Exercise requirements | The answer must be every line below that holds the word "clone".

──────── Data for processing ────────

(** * Checkmate GP service worker (sw.js): offline-asset caching agent

    A shallow embedding of [sw.js] and of the three host primitives it is
    written against (the network [fetch], the cache storage [caches] and
    promises), followed by the properties of its install, activate and
    fetch handlers. *)

From Stdlib Require Import List String Ascii ZArith Bool Lia Permutation.
Import ListNotations.

Local Open Scope string_scope.
Local Open Scope list_scope.

Set Implicit Arguments.

(** Two string literals differ. *)
Ltac strings_differ := apply String.eqb_neq; vm_compute; reflexivity.

(** ** Requests and responses *)

(** What [new URL(e.request.url)] exposes; the source reads [origin] and
    [pathname], the query string is part of the cache key only. *)
Record URL := mkURL {
  origin : string;
  pathname : string;
  search : string
}.

Record Request := mkRequest {
  method : string;
  url : URL;
  mode : string
}.

Record Response := mkResponse {
  status : Z;
  body : string
}.

(** [res.clone()]: a second response with the same status and body. *)
Definition clone (res : Response) : Response :=
  {| status := status res; body := body res |}.

(** [Response.ok]: the status is in the range 200-299. *)
Definition ok (res : Response) : bool :=
  ((200 <=? status res) && (status res <=? 299))%Z.

Definition url_eqb (a b : URL) : bool :=
  (origin a =? origin b) && (pathname a =? pathname b) && (search a =? search b).

(** Request identity of the cache: method and URL ([mode] takes no part). *)
Definition request_key (r : Request) : string * URL := (method r, url r).

Definition same_request (a b : Request) : bool :=
  (method a =? method b) && url_eqb (url a) (url b).

(** JavaScript [s.endsWith(t)]. *)
Definition endsWith (s t : string) : bool :=
  (String.length t <=? String.length s)%nat
  && (substring (String.length s - String.length t) (String.length t) s =? t).

(** ** Cache storage

    A cache is the list of its entries in insertion order; the storage is
    the list of the named caches in creation order, the order in which
    [caches.keys()] lists them and [caches.match] searches them.

    Requests and responses carry no headers here, so a lookup compares
    method and URL: this is the matching of the Cache for responses without
    a [Vary] header. The properties below look an entry up by the request it
    was stored under, or take what the lookup finds as given. *)

Definition Cache := list (Request * Response).
Definition CacheStorage := list (string * Cache).

(** [cache.match(r)] *)
Fixpoint cache_match (c : Cache) (r : Request) : option Response :=
  match c with
  | [] => None
  | (k, v) :: c' => if same_request k r then Some v else cache_match c' r
  end.

(** [cache.delete(r)] *)
Definition cache_delete (c : Cache) (r : Request) : Cache :=
  filter (fun kv => negb (same_request (fst kv) r)) c.

(** [cache.put(r, v)]: an entry with the same key is replaced. *)
Definition cache_put (c : Cache) (r : Request) (v : Response) : Cache :=
  cache_delete c r ++ [(r, v)].

Definition cache_keys (c : Cache) : list (string * URL) :=
  map (fun kv => request_key (fst kv)) c.

(** [caches.keys()] *)
Definition storage_keys (cs : CacheStorage) : list string := map fst cs.

(** [caches.has(n)] *)
Definition storage_has (cs : CacheStorage) (n : string) : bool :=
  existsb (fun nc => fst nc =? n) cs.

Fixpoint storage_get (cs : CacheStorage) (n : string) : option Cache :=
  match cs with
  | [] => None
  | (m, c) :: cs' => if m =? n then Some c else storage_get cs' n
  end.

(** [caches.open(n)]: create-if-absent. *)
Definition storage_open (cs : CacheStorage) (n : string) : CacheStorage :=
  if storage_has cs n then cs else cs ++ [(n, [])].

(** [caches.delete(n)] *)
Definition storage_delete (cs : CacheStorage) (n : string) : CacheStorage :=
  filter (fun nc => negb (fst nc =? n)) cs.

(** Update of the cache named [n] in place. *)
Fixpoint storage_update (cs : CacheStorage) (n : string) (f : Cache -> Cache)
  : CacheStorage :=
  match cs with
  | [] => []
  | (m, c) :: cs' =>
      if m =? n then (m, f c) :: cs' else (m, c) :: storage_update cs' n f
  end.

────────

Solved problem |
(** [res.clone()]: a second response with the same status and body. *)
Definition clone (res : Response) : Response :=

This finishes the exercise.